Some researchers have even speculated that disruptions of gut microbiota play a role in celiac disease and the resulting explosion in demand for gluten-free foods even among people without this disease. In a mouse model of Type 1 diabetes, treating the animals with antibiotics accelerates the development of the disease, Dr. Blaser said.
He and other researchers, including a team from Switzerland and Germany, have also linked the serious rise in asthma rates to the “rapid disappearance of Helicobacter pylori, a bacterial pathogen that persistently colonizes the human stomach, from Western societies.” Once, virtually everyone harbored this microbe, which European researchers have shown protected mice from developing hallmarks of allergic asthma.
H. pylori colonization in early life encourages production of regulatory T-cells in the blood, which Dr. Blaser said are needed to tamp down allergic responses. Although certain strains of H. pylori are linked to the development of peptic ulcer and stomach cancer, other strains are protective, his studies indicate.
Still, it is not always possible for researchers to tell whether disruptions in gut microbiota occur before or after people become ill. However, studies in laboratory animals often suggest the bacterial disturbances come first.
Dr.

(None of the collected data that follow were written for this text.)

Lemma msfix1_quad_ok (mld enM enS : R) (q : R * R * R * R) :
  msfix1_band_ok q (msfix1_quad mld enM enS q).
Proof.
  destruct q as [[[thmL thmR] thmM] thmS].
  unfold msfix1_quad, msfix1_band, msfix1_band_ok, Max, Min, Rmax.
  repeat match goal with
         | |- context [Rgt_dec ?a ?b] => destruct (Rgt_dec a b)
         | |- context [Rlt_dec ?a ?b] => destruct (Rlt_dec a b)
         | |- context [Rle_dec ?a ?b] => destruct (Rle_dec a b)
         end;
    repeat split; try lra; intros [H|H]; lra.
Qed.

Lemma msfix1_band_ok_refl (q : R * R * R * R) : msfix1_band_ok q q.
Proof.
  destruct q as [[[thmL thmR] thmM] thmS]. unfold msfix1_band_ok, Rmax.
  destruct (Rle_dec thmM thmS); repeat split; lra.
Qed.

(** [msfix1] changes the mid and side thresholds only (channels 2 and 3).
    It never lowers one, never sets one above the larger of the two in
    its band, and leaves both as they were in every band whose left and
    right thresholds differ by more than the factor 1.58. *)
Theorem msfix1_raises_within_pair (mld_l mld_s : nat -> R)
  (en thm : nat -> III_psy_xmin) :
  let r := msfix1 SBMAX_l SBMAX_s mld_l mld_s en thm in
  (forall chn, chn <> 2%nat -> chn <> 3%nat -> r chn = thm chn) /\
  (forall sb, msfix1_band_ok (quad_l sb thm) (quad_l sb r)) /\
  (forall sb k, msfix1_band_ok (quad_s sb k thm) (quad_s sb k r)).
Proof.
  intro r. split; [|split].
  - intros chn H2 H3. now apply msfix1_other_channels.
  - intro sb. unfold r. rewrite msfix1_quad_l.
    destruct (sb <? SBMAX_l)%nat; [apply msfix1_quad_ok | apply msfix1_band_ok_refl].
  - intros sb k. unfold r. rewrite msfix1_quad_s.
    destruct ((sb <? SBMAX_s)%nat && (k <? 3)%nat)%bool;
      [apply msfix1_quad_ok | apply msfix1_band_ok_refl].
Qed.

(** *** [ns_msfix] *)

Variables BLKSIZE BLKSIZE_s : R.

(** The [ath] of a long and of a short band inside [ns_msfix]. *)
Definition ath_l (cb_l : nat -> R) (bm_l : nat -> nat)
  (athoffset_factor athadjust_factor : R) (sb : nat) : R :=
  cb_l (bm_l sb) * (athoffset_factor * athadjust_factor).

Definition ath_s (cb_s : nat -> R) (bm_s : nat -> nat)
  (athoffset_factor athadjust_factor : R) (sb : nat) : R :=
  cb_s (bm_s sb) * (athoffset_factor * athadjust_factor * (BLKSIZE_s / BLKSIZE)).

Definition ns_msfix_quad_l (msfix ath : R) (q : R * R * R * R) : R * R * R * R :=
  let '(thmL, thmR, thmM, thmS) := q in
  let r := ns_msfix_band msfix msfix ath thmL thmR thmM thmS in
  (thmL, thmR, Min (fst r) thmM, Min (snd r) thmS).

Definition ns_msfix_quad_s (msfix ath : R) (q : R * R * R * R) : R * R * R * R :=
  let '(thmL, thmR, thmM, thmS) := q in
  let r := ns_msfix_band msfix msfix ath thmL thmR thmM thmS in
  (thmL, thmR, Min thmM (fst r), Min thmS (snd r)).

Section NsMsfix.

Variables cb_l cb_s : nat -> R.
Variables bm_l bm_s : nat -> nat.
Variables msfix athoffset_factor athadjust_factor : R.

Let ns_msfix_here :=
  ns_msfix SBMAX_l SBMAX_s BLKSIZE BLKSIZE_s cb_l cb_s bm_l bm_s
    msfix athoffset_factor athadjust_factor.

Blaser, among many others, cautions against the overuse of antibiotics, especially the broad-spectrum drugs now commonly prescribed. He emphasized in particular the importance of using fewer antibiotics in children.
“In Sweden, antibiotic use is 40 percent of ours at any age, with no increase in disease,” he said. “We need to educate physicians and parents that antibiotics have costs. We need improved diagnostics. Is the infection caused by a virus or bacteria, and if bacteria, which one?
“Then we need narrow-spectrum antibiotics designed to knock out the pathogenic bacteria without disrupting the health-promoting ones,” Dr. Blaser added. “This will make it possible to treat serious infections with less collateral effect.”